Data to examine:

==================================================

Lemma queue_msg_open m c : tx_open (queue_msg m c).1 = tx_open c.
Proof. unfold queue_msg. by destruct (tx_open c) eqn:Ho. Qed.

Lemma inv_call_notifier e s : control_inv s → control_inv (call_notifier e s).
Proof.
  intros Hi. unfold call_notifier. pose proof (register_notifier_spec e (cl_ctl s)) as Hs.
  assert (Hopen : tx_open (register_ready_notifier e (cl_ctl s)).1 = tx_open (cl_ctl s)).
  { unfold register_ready_notifier. run_handler. destruct (pending_ready (cl_ctl s) !! e) as [[]|]; [|done|done]. cbn [oneshot_channel].
    match goal with |- context [oneshot_send ?tx ?c] => pose proof (oneshot_send_open tx c) as Ho; destruct (oneshot_send tx c) as [c' []]; exact Ho end. }
  destruct (register_ready_notifier e (cl_ctl s)) as [c [n|err|]]; cbn in Hopen; [| |done].
  - destruct Hs as (_ & _ & Hw & Hk). apply (inv_with_waiter _ _ (with_ctl c s)); [apply inv_with_ctl; [done|done|congruence]|done|done].
  - subst c. apply inv_with_ctl; [done|apply keeps_refl|done].
Qed.

Lemma inv_call_ready e rx s : control_inv s → waiters s !! rx = Some (WNotifier e false) → control_inv (call_ready e rx s).
Proof.
  intros Hi Hw. unfold call_ready, ready, queue_msg. destruct (tx_open (cl_ctl s)) eqn:Ho.
  - assert (Hk : keeps_waits (cl_ctl s) (set_tx (control_tx (cl_ctl s) ++ [Control.Ready (rn_endpoint_id {| rn_endpoint_id := e; rn_rx := rx |})]) (cl_ctl s))) by by apply keeps_same.
    apply (inv_with_waiter rx (WNotifier e true) (with_ctl _ s)); [apply inv_with_ctl; [done|done|cbn; congruence]| |done].
    apply (Hk rx (WNotifier e true)). exact (ci_waits _ Hi _ _ Hw).
  - apply inv_forget, inv_with_ctl; [done|apply keeps_refl|done].
Qed.

Section Reachable.
Context `{RmpSerde}.

Lemma inv_rx_turn s s' : control_inv s → rx_turn s = Some s' → control_inv s'.
Proof.
  intros Hi (r & Hr & Hs)%bind_Some. injection Hs as <-.
  assert (Hend : ∀ s t, cancel_sent t = cancel_sent (rx_task s) → control_inv s → control_inv (with_rx t s)).
  { intros s0 t Ht [I1 I2 I3 I4]. split; cbn; [done|done|by rewrite Ht|done]. }
  destruct (recv_msg r) as [[[msg|] r']|e|]; [|by apply Hend..].
  pose proof (handle_msg_keeps msg (cl_ctl s)) as Hk.
  assert (Hopen : tx_open (handle_msg msg (cl_ctl s)).1 = tx_open (cl_ctl s)).
  { destruct msg as [e|e|e]; unfold handle_msg; run_handler.
    - case_bool_decide; [done|]. exact (queue_msg_open _ (set_connect _ _)).
    - destruct (pending_register_ack (cl_ctl s) !! e); [exact (oneshot_send_open _ (set_register_ack _ _))|done].
    - destruct (pending_ready (cl_ctl s) !! e) as [[]|]; [done|exact (oneshot_send_open _ (set_ready _ _))|done]. }
  destruct (handle_msg msg (cl_ctl s)) as [c o]. cbn in Hk, Hopen. assert (Hi' : control_inv (with_ctl c s)) by (apply inv_with_ctl; [done|done|congruence]).
  destruct o; by apply (Hend (with_ctl c s)).
Qed.

Lemma inv_close_queue s t : control_inv s → (cl_alive s = false → cancel_sent t = true) → control_inv (with_tx t (with_ctl (close_queue (cl_ctl s)) s)).
Proof. intros [I1 I2 I3 I4] Ht. split; cbn; [done|done| |done]. intros Ha. destruct (I3 Ha). auto. Qed.

Lemma inv_tx_turn s s' : control_inv s → tx_turn s = Some s' → control_inv s'.
Proof.
  intros Hi (w & Hw & Hs)%bind_Some. pose proof Hi as [I1 I2 I3 I4]. assert (Hc : cl_alive s = false → cancel_sent (tx_task s) = true) by (intros Ha; by destruct (I3 Ha)).
  destruct (control_tx (cl_ctl s)) as [|m q].
  - destruct (queue_has_sender s); [done|]. injection Hs as <-. by apply inv_close_queue.
  - injection Hs as <-. destruct (send_msg m w) as [w' []]; [|by apply inv_close_queue..]. split; cbn; try done.
Qed.

Lemma inv_control_step s s' : control_inv s → control_step s s' → control_inv s'.
Proof.
  intros Hi Hstep. destruct Hstep as [e Ha|e Ha|e rx Hw|rx w r _ _ _|rx w _|s' Hs|s' Hs|Ha Hno|s' Hs|s' Hs].
  - by apply inv_call_register.
  - by apply inv_call_notifier.
  - by apply inv_call_ready.
  - by apply inv_forget.
  - by apply inv_forget.
  - by eapply inv_rx_turn.
  - by eapply inv_tx_turn.
  - destruct Hi as [I1 I2 I3 I4]. split; cbn; try done. intros rx e Hw. by destruct (Hno rx e).
  - apply bind_Some in Hs as (t & Ht & [= <-]). unfold interrupt in Ht. destruct (cancel_sent (rx_task s)) eqn:Hc; [|done]. injection Ht as <-.
    destruct Hi as [I1 I2 I3 I4]. by split.
  - apply bind_Some in Hs as (t & Ht & [= <-]). unfold interrupt in Ht. destruct (cancel_sent (tx_task s)) eqn:Hc; [|done]. injection Ht as <-.
    by apply inv_close_queue.
Qed.

Lemma control_inv_reachable w r s : rtc control_step (life_of_control w r) s → control_inv s.
Proof.
  intros Hr. assert (H0 : control_inv (life_of_control w r)) by (split; cbn; [intros ?? Hw; by rewrite lookup_empty in Hw..|done|done]).
  revert H0. generalize (life_of_control w r), Hr. clear Hr. intros s0 Hr. induction Hr as [|x y z Hs _ IH]; eauto using inv_control_step.
Qed.

(** ** How a wait ends *)

Lemma await_exact rx w s :
  control_inv s → waiters s !! rx = Some w →
  oneshots (cl_ctl s) !! rx = Some Sent ∧ await_poll rx s = Some (Ok tt) ∨
  oneshots (cl_ctl s) !! rx = Some Waiting ∧ await_poll rx s = if state_alive s then None else Some (Err ReceiverClosed).
Proof.
  intros Hi Hw. unfold await_poll. destruct (ci_waits _ Hi _ _ Hw) as [->|[-> Hh]]; [by left|right]. split; [done|].
  rewrite (held_sender _ _ _ Hh), andb_true_r. by destruct (state_alive s).
Qed.

(** What one waiter sees of a step: its channel and its place *)
Record undisturbed (rx : nat) (s s' : ControlLife) : Prop := {
  un_shot : oneshots (cl_ctl s') !! rx = oneshots (cl_ctl s) !! rx;
  un_waiter : waiters s' !! rx = waiters s !! rx;
}.

Lemma forget_undisturbed rx rx' s : rx' ≠ rx → undisturbed rx' s (forget rx s).
Proof. intros Hne. split; cbn; [by apply drop_oneshot_other|by rewrite lookup_delete_ne]. Qed.

Lemma register_undisturbed e rx s : (rx < length (oneshots (cl_ctl s)))%nat → undisturbed rx s (call_register e s).
Proof.
  intros Hlt. unfold call_register. pose proof (register_endpoint_spec e (cl_ctl s)) as Hs. destruct (register_endpoint e (cl_ctl s)) as [c [i|err|]]; [| |done].
  - destruct Hs as (Ho & -> & _). split; cbn; [by rewrite Ho, lookup_app_l|by rewrite lookup_insert_ne by lia].
  - destruct Hs as [Hcase _]. split; cbn; [|done]. rewrite drop_oneshot_other by lia. destruct Hcase as [->| ->]; [done|by rewrite lookup_app_l].
Qed.

Lemma notifier_undisturbed e rx s : (rx < length (oneshots (cl_ctl s)))%nat → undisturbed rx s (call_notifier e s).
Proof.
  intros Hlt. unfold call_notifier. pose proof (register_notifier_spec e (cl_ctl s)) as Hs. destruct (register_ready_notifier e (cl_ctl s)) as [c [n|err|]]; [| |done].
  - destruct Hs as ((o & Ho) & Hn & _). split; cbn; [by rewrite Ho, lookup_app_l|by rewrite lookup_insert_ne by lia].
  - by subst c.
Qed.

Lemma ready_undisturbed e rx rx' s : rx' ≠ rx → undisturbed rx' s (call_ready e rx s).
Proof.
  intros Hne. unfold call_ready, ready, queue_msg. destruct (tx_open (cl_ctl s)); [split; cbn; [done|by rewrite lookup_insert_ne]|].
  destruct (forget_undisturbed rx rx' (with_ctl (cl_ctl s) s) Hne). by split.
Qed.

Lemma tx_turn_undisturbed rx s s' : tx_turn s = Some s' → undisturbed rx s s'.
Proof.
  intros (w & _ & Hs)%bind_Some. destruct (control_tx (cl_ctl s)) as [|m q]; [destruct (queue_has_sender s); [done|]; by injection Hs as <-|].
  injection Hs as <-. by destruct (send_msg m w) as [w' []].
Qed.

(** Channel [rx] has been given out, and whoever waits on it has no answer. *)
Definition unanswered (rx : nat) (s : ControlLife) : Prop :=
  (rx < length (oneshots (cl_ctl s)))%nat ∧ ∀ w, waiters s !! rx = Some w → oneshots (cl_ctl s) !! rx = Some Waiting.

Lemma undisturbed_unanswered rx s s' : undisturbed rx s s' → unanswered rx s → unanswered rx s'.
Proof.
  intros [H1 H2] [Hlt Hw]. split; [|intros w; rewrite H1, H2; apply Hw]. apply lookup_lt_is_Some in Hlt as [o Ho]. apply (lookup_lt_Some _ _ o). by rewrite H1.
Qed.
(* ===== verification/StreamSession.v ===== *)
(** * What a receiving driver reads of a session

    For a driver of [ReceiveTasks] whose messages on the stream have an image
    (class [StreamCodec]): from whatever part of the images of a session gets
    through, the messages are read in order; with the datagrams that were
    received, they are all that [process] meets. *)

From stdpp Require Import prelude list strings.
From Stdlib Require Import ZArith Lia.
From S2P Require Import Prelude Io Av Packets Router ReceiveTasks.
Open Scope Z_scope.

(** What was read from a stream does not depend on what follows. *)
Lemma read_exact_extend n r b r' R extra :
  read_exact n r = Ok (b, r') → rd_data R = rd_data r ++ extra → ∃ R', read_exact n R = Ok (b, R') ∧ rd_data R' = rd_data r' ++ extra.
Proof.
  intros Hr HR. apply read_exact_inv in Hr as (Hd & Hl & _). rewrite Hd, <- app_assoc in HR.
  destruct (read_exact_app n R b _ HR Hl) as (R' & H1 & H2 & _). eauto.
Qed.

(** ** Projections of interleavings and of rounds *)

Lemma interleaves_omap {A B} (f : A → option B) (l r m : list A) :
  interleaves l r m → (∀ x, x ∈ r → f x = None) → omap f m = omap f l.
Proof.
  induction 1 as [|l r m x H IH|l r m x H IH]; intros Hr; [done|..]; rewrite !omap_app, IH by set_solver; [done|].
  cbn. rewrite (Hr x) by set_solver. by rewrite app_nil_r.
Qed.

Lemma omap_prefix {A B} (f : A → option B) (l k : list A) : l `prefix_of` k → omap f l `prefix_of` omap f k.
Proof. intros [t ->]. rewrite omap_app. by apply prefix_app_r. Qed.

Section Rounds.
Context {Msg Event State Time : Type} `{D : ReceiveDriver Msg Event State Time}.
Implicit Types (obs : list (Obs (Event:=Event) (Time:=Time))) (ev : Event).

(** The rounds of [process] meet the messages that were taken. *)
Lemma rounds_of_taken obs ev : ev ∈ snd <$> rounds obs → ev ∈ taken obs ∨ ev = ev_end ∨ ev = ev_deadline.
Proof.
  induction obs as [|o obs IH]; [by intros ?%not_elem_of_nil|].
  destruct o as [| | | |t [ev'| |]|]; cbn in *; try done; (intros [->|Hev]%elem_of_cons; [|destruct (IH Hev)]; set_solver).
Qed.

Lemma rounds_omap {B} (f : Event → option B) obs :
  f ev_end = None → f ev_deadline = None → omap f (snd <$> rounds obs) = omap f (taken obs).
Proof.
  intros He Hd. induction obs as [|o obs IH]; [done|]. destruct o as [| | | |t [ev'| |]|]; cbn in *; try done; rewrite ?He, ?Hd, IH; done.
Qed.
End Rounds.

(** ** Messages on a stream *)

(** The messages of a stream, as the reader of the driver reads them *)
Class StreamCodec {Msg Event State Time} (D : ReceiveDriver Msg Event State Time) (image : Msg → bytes) (wf : Msg → Prop) : Prop := {
  read_image m r rest : wf m → rd_data r = image m ++ rest → ∃ r', msg_read r = Ok (m, r') ∧ rd_data r' = rest;
  read_extend r m r' R extra : msg_read r = Ok (m, r') → rd_data R = rd_data r ++ extra →
    ∃ R', msg_read R = Ok (m, R') ∧ rd_data R' = rd_data r' ++ extra;
  read_nothing r m r' : rd_data r = [] → msg_read r ≠ Ok (m, r');
}.

Section Session.
Context {Msg Event State Time : Type} `{D : ReceiveDriver Msg Event State Time} `{L : !ReceiveDriverLaws D}.
Context (image : Msg → bytes) (wf : Msg → Prop) `{C : !StreamCodec D image wf}.
Implicit Types (obs : list (Obs (Event:=Event) (Time:=Time))) (ms : list Msg) (ev : Event).

(** Whatever part of the stream arrives, its messages are read in order. *)
Lemma reads_in_order stream extra msgs ms r :
  Forall wf msgs → rd_data stream ++ extra = concat (image <$> msgs) → reads stream ms r →
  ∃ rest, msgs = ms ++ rest ∧ rd_data r ++ extra = concat (image <$> rest).
Proof.
  intros Hwf Hd. induction 1 as [|ms r m r' Hr IH Hread]; [by exists msgs|].
  destruct IH as (rest & -> & Hrest). destruct rest as [|m0 rest].
  { cbn in Hrest. apply app_nil in Hrest as [Hrest _]. by destruct (read_nothing _ _ _ Hrest Hread). }
  assert (Hm0 : wf m0) by (rewrite Forall_forall in Hwf; apply Hwf; set_solver).
  set (R := {| rd_chunks := [concat (image <$> m0 :: rest)]; rd_fail := None |}).
  assert (HR : rd_data R = image m0 ++ concat (image <$> rest)) by (cbn; by rewrite app_nil_r).
  destruct (read_image m0 R _ Hm0 HR) as (R1 & HR1 & Hd1).
  assert (HRr : rd_data R = rd_data r ++ extra) by (rewrite Hrest; cbn; by rewrite app_nil_r).
  destruct (read_extend _ _ _ _ _ Hread HRr) as (R2 & HR2 & Hd2). rewrite HR1 in HR2. injection HR2 as <- <-.
  exists rest. split; [by rewrite <- app_assoc|congruence].
Qed.

(** ** The messages taken *)

Context (msgs : list Msg) (P : Msg → Prop) (Hwf : Forall wf msgs).

(** A message of the stream, a datagram, or the error of a reader *)
Definition of_session ev : Prop :=
  (∃ m, m ∈ msgs ∧ ev = ev_msg m) ∨ (∃ m, P m ∧ ev = ev_msg m) ∨ (∃ err e, ev_err = Some err ∧ ev = err e).

Lemma taken_session stream init acts s obs :
  rd_data stream `prefix_of` concat (image <$> msgs) → exec acts (start stream init) = Some (s, obs) →
  (∀ b, b ∈ datagrams_read obs → ∃ m, msg_parse b = Ok m ∧ P m) →
  (∀ ev, ev ∈ taken obs → of_session ev) ∧
  ∀ {B} (f : Event → option B), (∀ m, P m → f (ev_msg m) = None) → (∀ err e, ev_err = Some err → f (err e) = None) →
    omap f (taken obs) `prefix_of` omap f (ev_msg <$> msgs).
Proof.
  intros [extra Hstream] He Hdg. destruct (driver_inv _ _ _ _ _ He) as [_ _ _ _ (lost & H5 & _) _ H7 H8].
  apply interleaves_prefix in H5 as (evs1 & evs2 & Hp1 & Hp2 & Hi).
  apply source_finish in H7 as (ms1 & t1 & (r & Hms1) & Hpre1 & Ht1). apply source_finish in H8 as (ms2 & t2 & (? & Hms2) & Hpre2 & Ht2).
  destruct (reads_in_order _ extra _ _ _ Hwf (eq_sym Hstream) Hms1) as (rest & Hmsgs & _).
  assert (Hq1 : evs1 `prefix_of` (ev_msg <$> ms1) ++ t1) by by etrans.
  assert (Hq2 : ∀ ev, ev ∈ evs2 → (∃ m, P m ∧ ev = ev_msg m) ∨ ∃ err e, ev_err = Some err ∧ ev = err e).
  { intros ev Hev. assert (Hin : ev ∈ (ev_msg <$> ms2) ++ t2) by (eapply elem_of_prefix; [|exact Hpre2]; by eapply elem_of_prefix).
    apply elem_of_app in Hin as [(m & -> & Hm)%list_elem_of_fmap|Hin].
    - left. apply list_elem_of_lookup in Hm as [i Hm]. destruct (Forall2_lookup_r _ _ _ _ _ Hms2 Hm) as (b & Hb & Hparse).
      apply list_elem_of_lookup_2, Hdg in Hb as (m' & Hm' & HP). rewrite Hparse in Hm'. injection Hm' as <-. eauto.
    - right. destruct Ht2 as [->|(err & e & Herr & ->)]; [by apply not_elem_of_nil in Hin|]. apply list_elem_of_singleton in Hin as ->. eauto. }
  split.
  - intros ev Hev. apply (interleaves_elem _ _ _ ev Hi) in Hev as [Hev|Hev]; [|right; by apply Hq2].
    eapply elem_of_prefix in Hev; [|exact Hq1]. apply elem_of_app in Hev as [(m & -> & Hm)%list_elem_of_fmap|Hev].
    + left. exists m. split; [|done]. rewrite Hmsgs. set_solver.
    + right. right. destruct Ht1 as [->|(err & e & Herr & ->)]; [by apply not_elem_of_nil in Hev|]. apply list_elem_of_singleton in Hev as ->. eauto.
  - intros B f HfP Hfe. rewrite (interleaves_omap f _ _ _ Hi).
    + etrans; [apply omap_prefix, Hq1|]. rewrite omap_app. replace (omap f t1) with (@nil B).
      * rewrite app_nil_r, Hmsgs, fmap_app, omap_app. by apply prefix_app_r.
      * destruct Ht1 as [->|(err & e & Herr & ->)]; [done|]. cbn. by rewrite (Hfe err e Herr).
    + intros ev Hev. destruct (Hq2 ev Hev) as [(m & Hm & ->)|(err & e & Herr & ->)]; [by apply HfP|by eapply Hfe].
Qed.
End Session.
(* ===== verification/VideoFecSession.v ===== *)
(** * The content of a video session with error correction

    For the messages of a sender that sent the packets of a session, in whatever
    order they arrive, with whatever loss and duplication, and whatever
    [process] drops to make room: every packet it forwards is the packet of the
    session with that number, intact, and the numbers increase. *)

From stdpp Require Import prelude list gmap strings.
From Stdlib Require Import ZArith Lia.
From S2P Require Import Prelude SortedVec Sequencer Io Av Packets Channel Reassembly Fec SystematicCode FecSafety VideoOrder VideoSession FecTransfer VideoFecSafety VideoFecProcess VideoUnreliableFec.
Open Scope Z_scope.

(** ** Objects of a session *)

Section Objects.
Context `{RQ : RaptorQ} (max : Z).

(** The parameters of the encoder for a media packet, and its symbols *)
Definition object_oti (p : MediaPacket) : Oti := encoder_config (media_image p) (max - Z.of_nat DATAGRAM_HEADER_SIZE).
Definition object_repair (p : MediaPacket) : Z := repair_symbols (div_ceil (blen (media_image p)) (symbol_size (object_oti p))).
Definition object_packets (p : MediaPacket) : list (PayloadId * bytes) :=
  get_encoded_packets (media_image p) (object_oti p) (object_repair p).

(** The packets are well formed, and the receiver accepts the parameters of their objects. *)
Class FecSessionOk {SE : Session} : Prop := {
  fec_packets_wf k p : is_sent k p → wf_media (header p) ∧ size (header p) = blen (payload p);
  fec_objects_wf k p : is_sent k p → is_config (header p) = false →
    blen (media_image p) < 2 ^ 40 ∧ Z.of_nat DATAGRAM_HEADER_SIZE < max ∧ validate_oti (object_oti p) MAX_VIDEO_PAYLOAD = Ok tt;
}.
End Objects.

Section Session.
Context `{RL : RaptorQLaws} {SE : Session} (max : Z) {SO : FecSessionOk max}.

Lemma object_params k p :
  is_sent k p → is_config (header p) = false → transfer_length (object_oti max p) = blen (media_image p) ∧ rfc_valid (object_oti max p).
Proof.
  intros Hs Hc. destruct (fec_objects_wf max k p Hs Hc) as (Hlen & Hmax & Hv). split.
  - apply encoder_config_spec; [|lia]. split; [|done]. unfold media_image, blen. rewrite !length_app, !be_bytes_length. lia.
  - by destruct (validate_oti_acceptable _ _ _ Hv) as (_ & Hr & _).
Qed.
Lemma read_stream_packet_extend max_payload r p r' R extra :
  read_stream_packet max_payload r = Ok (p, r') → rd_data R = rd_data r ++ extra →
  ∃ R', read_stream_packet max_payload R = Ok (p, R') ∧ rd_data R' = rd_data r' ++ extra.
Proof.
  unfold read_stream_packet. intros Hr HR. destruct (read_exact SERIALIZED_SIZE r) as [[raw r1]|e|] eqn:H1; try done.
  destruct (read_exact_extend _ _ _ _ _ _ H1 HR) as (R1 & -> & HR1). cbn [map_err mbind outcome_bind] in *. destruct (Z.land _ _ =? 0).
  - destruct (bail_if _ _); try done. cbn [mbind outcome_bind] in *. destruct (codec_deserialize raw); try done. cbn [mbind outcome_bind] in *.
    injection Hr as <- <-. by eexists.
  - destruct (media_deserialize raw) as [h|e|]; try done. cbn [mbind outcome_bind] in *. destruct (bail_if _ _); try done. cbn [mbind outcome_bind] in *.
    destruct (read_exact (Z.to_nat (size h)) r1) as [[pl r2]|e|] eqn:H2; try done. destruct (read_exact_extend _ _ _ _ _ _ H2 HR1) as (R2 & -> & HR2).
    cbn [map_err mbind outcome_bind] in *. injection Hr as <- <-. by eexists.
Qed.

Section EndToEnd.
Context `{RL : RaptorQLaws}.

Definition message_bytes (m : StreamMsg) : bytes :=
  be_bytes 4 (sm_raw_kypacket_seq m) ++ be_bytes 4 (sm_raw_group_seq m) ++ av_image (sm_packet m).

(** The bytes of a message on the stream *)
Definition image (m : RecvMsg) : bytes := match m with RStream m => message_bytes m | RDatagram _ => [] end.

Definition wf_image (m : RecvMsg) : Prop :=
  match m with
  | RStream m => streamable MAX_VIDEO_PAYLOAD (sm_packet m) ∧ is_u32 (sm_raw_kypacket_seq m) ∧ is_u32 (sm_raw_group_seq m)
  | RDatagram _ => False
  end.

#[export] Instance video_fec_codec : StreamCodec video_fec_driver image wf_image.
Proof.
  split.
  - intros [m|m] r rest Hm Hd; [|done]. destruct Hm as (Hp & Hk & Hg). cbn [image message_bytes] in Hd. unfold message_bytes in Hd.
    rewrite app_assoc, <- app_assoc in Hd. cbn [msg_read video_fec_driver]. unfold recv_stream_packet.
    destruct (read_exact_app 8 r _ _ Hd) as (r1 & -> & Hd1 & _); [by rewrite length_app, !be_bytes_length|]. cbn [map_err mbind outcome_bind].
    destruct (read_stream_packet_ok _ _ _ _ Hp Hd1) as (r2 & -> & Hd2). cbn [mbind outcome_bind].
    rewrite slice_app_l, slice_app_r by by rewrite be_bytes_length. rewrite !read_be_be4 by done. exists r2. by destruct m.
  - intros r m r' R extra Hr HR. cbn [msg_read video_fec_driver] in *. unfold recv_stream_packet in *.
    destruct (read_exact 8 r) as [[seqs r1]|e|] eqn:H1; try done.
    destruct (read_exact_extend _ _ _ _ _ _ H1 HR) as (R1 & -> & HR1). cbn [map_err mbind outcome_bind] in *.
    destruct (read_stream_packet MAX_VIDEO_PAYLOAD r1) as [[p r2]|e|] eqn:H2; try done.
    destruct (read_stream_packet_extend _ _ _ _ _ _ H2 HR1) as (R2 & -> & HR2). cbn [mbind outcome_bind] in *. injection Hr as <- <-. by eexists.
  - intros r m r' Hd Hr. cbn in Hr. unfold recv_stream_packet in Hr. rewrite read_exact_short in Hr by (rewrite Hd; cbn; lia). done.
Qed.

(** ** The sender *)

Fixpoint send_all (l : list AVPacket) : handler SendDriver ProtocolError unit :=
  match l with
  | [] => mret tt
  | p :: l => _ ← send p; send_all l
  end.

(** The driver on a connection that does not fail *)
Definition driver_at (id max : Z) (sent : list bytes) (out : bytes) (k g : Z) : SendDriver :=
  {| ky_channel := open_channel id max sent; stream := open_writer out; kypacket_seq := k; group_seq := g |}.

(** The messages of the stream, for a session that goes on from packet [k] and group [g] *)
Fixpoint stream_messages (k g : Z) (l : list AVPacket) : list StreamMsg :=
  match l with
  | [] => []
  | Media p :: l =>
      if is_config (header p)
      then {| sm_packet := Media p; sm_raw_kypacket_seq := k; sm_raw_group_seq := g + 1 |} :: stream_messages (k + 1) (g + 1) l
      else stream_messages (k + 1) g l
  | p :: l => {| sm_packet := p; sm_raw_kypacket_seq := 0; sm_raw_group_seq := 0 |} :: stream_messages k g l
  end.

Definition stream_bytes (ms : list StreamMsg) : bytes := concat (message_bytes <$> ms).

(** The datagrams of a media packet *)
Definition object_datagrams (id max k g : Z) (p : MediaPacket) : list bytes :=
  (λ ps, datagram_bytes (driver_at id max [] [] k g) (oti_serialize (object_oti max p)) ps.1 ps.2) <$> object_packets max p.

Fixpoint session_datagrams (id max k g : Z) (l : list AVPacket) : list bytes :=
  match l with
  | [] => []
  | Media p :: l =>
      if is_config (header p) then session_datagrams id max (k + 1) (g + 1) l
      else object_datagrams id max k g p ++ session_datagrams id max (k + 1) g l
  | _ :: l => session_datagrams id max k g l
  end.

(** What may be sent: codecs, configs within the cap of the receiver, and media
    packets whose object it accepts *)
Definition sendable (max : Z) (p : AVPacket) : Prop :=
  match p with
  | Media m => if is_config (header m) then streamable MAX_VIDEO_PAYLOAD p
               else wf_av p ∧ blen (media_image m) < 2 ^ 40 ∧ validate_oti (object_oti max m) MAX_VIDEO_PAYLOAD = Ok tt
  | _ => streamable MAX_VIDEO_PAYLOAD p
  end.

Lemma sendable_wf max p : sendable max p → wf_av p.
Proof. unfold sendable. destruct p as [|m|]; [by intros []| |by intros []]. destruct (is_config (header m)); by intros []. Qed.

Section Sender.
Context (id max : Z) (Hmax : Z.of_nat DATAGRAM_HEADER_SIZE < max < 0x10000).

==================================================

Exercise objective: In the listing above, locate the line containing "Lemma inv_rx_turn s" and the line containing "Lemma inv_close_queue s", then transcribe both and every line between them verbatim.

Output for this task:
Lemma inv_rx_turn s s' : control_inv s → rx_turn s = Some s' → control_inv s'.
Proof.
  intros Hi (r & Hr & Hs)%bind_Some. injection Hs as <-.
  assert (Hend : ∀ s t, cancel_sent t = cancel_sent (rx_task s) → control_inv s → control_inv (with_rx t s)).
  { intros s0 t Ht [I1 I2 I3 I4]. split; cbn; [done|done|by rewrite Ht|done]. }
  destruct (recv_msg r) as [[[msg|] r']|e|]; [|by apply Hend..].
  pose proof (handle_msg_keeps msg (cl_ctl s)) as Hk.
  assert (Hopen : tx_open (handle_msg msg (cl_ctl s)).1 = tx_open (cl_ctl s)).
  { destruct msg as [e|e|e]; unfold handle_msg; run_handler.
    - case_bool_decide; [done|]. exact (queue_msg_open _ (set_connect _ _)).
    - destruct (pending_register_ack (cl_ctl s) !! e); [exact (oneshot_send_open _ (set_register_ack _ _))|done].
    - destruct (pending_ready (cl_ctl s) !! e) as [[]|]; [done|exact (oneshot_send_open _ (set_ready _ _))|done]. }
  destruct (handle_msg msg (cl_ctl s)) as [c o]. cbn in Hk, Hopen. assert (Hi' : control_inv (with_ctl c s)) by (apply inv_with_ctl; [done|done|congruence]).
  destruct o; by apply (Hend (with_ctl c s)).
Qed.

Lemma inv_close_queue s t : control_inv s → (cl_alive s = false → cancel_sent t = true) → control_inv (with_tx t (with_ctl (close_queue (cl_ctl s)) s)).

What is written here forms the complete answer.